• bir düşünün rektörü olduğunuz okulun mezuniyet törenindesiniz, konuşma yapmak için kürsüye çıktığınızda bir anda insanlar arkalarını dönüp rektör istifa diye bağırıyor.. ne kadar acı, onur kırıcı bir durum değil mi? işte böyle acı bir olayın "rektörüdür" mehmet karaca, istifa etmez.
  • kendisinin sansür yoluyla radikal'in sitesinden kaldırttığı ezgi başaran yazısının tamamı şöyledir:

    --- spoiler ---
    üniversite değil, dingo’ların şahsi ikametgahı. tozu dumanı, otu samanı gönlünce savuruyor, ne hukuk ne etik, ne bilim ne fen kriterini takıyorlar.

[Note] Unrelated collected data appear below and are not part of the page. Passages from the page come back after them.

(* ===== verification/PmHist.v ===== *)
(** * Sequences of events

    Whatever happens, the power manager keeps its invariant, and what a call starts the
    queue brings to its end.  Threads that are left on their way, for schedules of several
    calls ([tgoes], [pgoes]).  Threads that take votes and give them back keep the counter
    balanced in any order of their sections. *)

From Stdlib Require Import ZArith Lia Ascii String.
From stdpp Require Import prelude list numbers strings.
From S2P Require Import Prelude NatUtils StWp KernHal Act PmState PmClk IpaPm PmInv PmRules PmSeq PmWork PmCalls PmReg.

Local Open Scope Z_scope.

(** * Whatever happens, the power manager keeps its invariant

    [event_inv]: every event is defined and ends, and the counter of active clients has a
    vote for each of those that others hold and for each client that is active. *)

Section hist.
Context {K : Type} `{PW : PmWorks K}.
#[local] Notation T := (act (pmst * K)).
#[local] Notation PM := (St (pmst * K)).

Definition pm_inv_at (v : pmcore) (o : Z) (s : pmst * K) : Prop :=
  at_core v s /\ pm_ok v /\ v_running v = None /\ 0 <= o /\ clk_ok (clk (fst s)) (o + votes v).
Definition pm_inv (o : Z) (s : pmst * K) : Prop := exists v, pm_inv_at v o s.

(** ** Calls *)
Definition asks_thresholds (c : pm_call) : bool :=
  match c with CGetScalingBwLevels | CAddDummyClients _ | CRemoveDummyClients => true | _ => false end.
(** ** Votes at once *)
(** C8. Threads that take votes and give them back, in a blocking way or not, and workers of the
    queued works, run their sections in any order from any state of the manager.  Each
    section is defined, so no vote is given back at zero; every schedule ends within a
    bound; the counter is the votes of others and of active clients, the votes that the
    threads hold, and those of queued works; the clocks are on whenever it is positive.
    There is no deadlock: when no thread can go on, none holds a vote or the mutex, and if
    a worker still waits, no work is queued and the counter is what it was. *)
Theorem pm_votes_interleave params (k0 : K) o s us ws sched ts s' :
  pm_reach params k0 o s -> pool_run sched (vote_threads us ws, s) = Some (ts, s') ->
  Forall (fun t => forall r, advance t s' = Some r -> exists x, r = Ok x) ts /\
  Z.of_nat (length sched) <= vote_bound us ws /\
  exists v ys, core (fst s) = Some v /\ core (fst s') = Some v /\ pool ts ys /\
    (let k := clk (fst s') in
     let held := zsum (map sh_votes (shares_of ys)) in
     0 <= held /\
     ac_cnt k = o + votes v + held + b2z (tag_work k) + b2z (dec_work k) /\
     (regular_clk_mode = true -> 0 < ac_cnt k -> ipa_clk_vote k = true) /\
     (Forall (fun t => advance t s' = None) ts -> held = 0 /\ ac_mutex k = false /\
        (regular_clk_mode = true -> ipa_clk_vote k = (0 <? ac_cnt k)) /\
        (Exists (fun t => stuck t s' = true) ts -> tag_work k = false /\ dec_work k = false /\ ac_cnt k = o + votes v))).
Proof.
  intros Hr Hrun. destruct (reach_inv _ _ _ _ Hr) as (v & Hs & _ & _ & _ & Hk).
  destruct (pool_begin v _ us ws s Hs Hk) as (ys0 & Hok0 & <-). destruct (pool_goes v _ sched _ _ _ _ _ Hok0 Hrun) as (ys & Hok & Hb).
  pose proof Hok as (Hp & Hs' & Hfit & Hc). split_and!; [by apply (pool_defined v (o + votes v) ts ys)|pose proof (bound_nonneg ys); lia|].
  exists v, ys. cbv zeta. split_and!; [apply Hs|apply Hs'|done|exact (held_nonneg _ _ Hfit)|pose proof (cs_cnt _ _ Hc) as E; cbn in E; lia|by eapply shared_on|].
  intros Hrest. destruct (pool_rest _ _ _ _ _ Hok Hrest) as [Ht Hw]. rewrite Ht in Hc. destruct Hc as [Hc _ _ [Hm Hon]].
  injection Ht as Hh _ _. split_and!; [lia|exact Hm|exact Hon|]. intros He. apply Hw, orb_false_iff in He as [H1 H2].
  split_and!; [exact H1|exact H2|]. rewrite H1, H2 in Hc. cbn in Hc. lia.
Qed.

    türkiye’nin belli başlı üniversiteleri böyle dingo rektörler, belli başlı fakülteler böyle dingo dekanlar tarafından iç ediliyor.

    ne haller ne mikro iktidar alanları var, ne kemeraltı’nda kapalıçarşı’da bulunmayacak kurnazlıkta esnaf hesapları dönüyor, ah bir bilseniz…

    gücü elinde bulunduranlar tarafından özenle seçilip üniversitelere yerleştirilen ‘bilim’ dünyasının hükümet komiserleri, ‘bilim’ dünyasının ‘alo fatih’leri, yani bu dingolar…

    istiyorlar ki tüm araştırma görevlileri, tüm asistanlar, tüm yardımcı doçentler, tüm doçentler onların eşleri dostları, söz geçirebildiği ya da hükümetin hoşuna gidecek kişiler olsun.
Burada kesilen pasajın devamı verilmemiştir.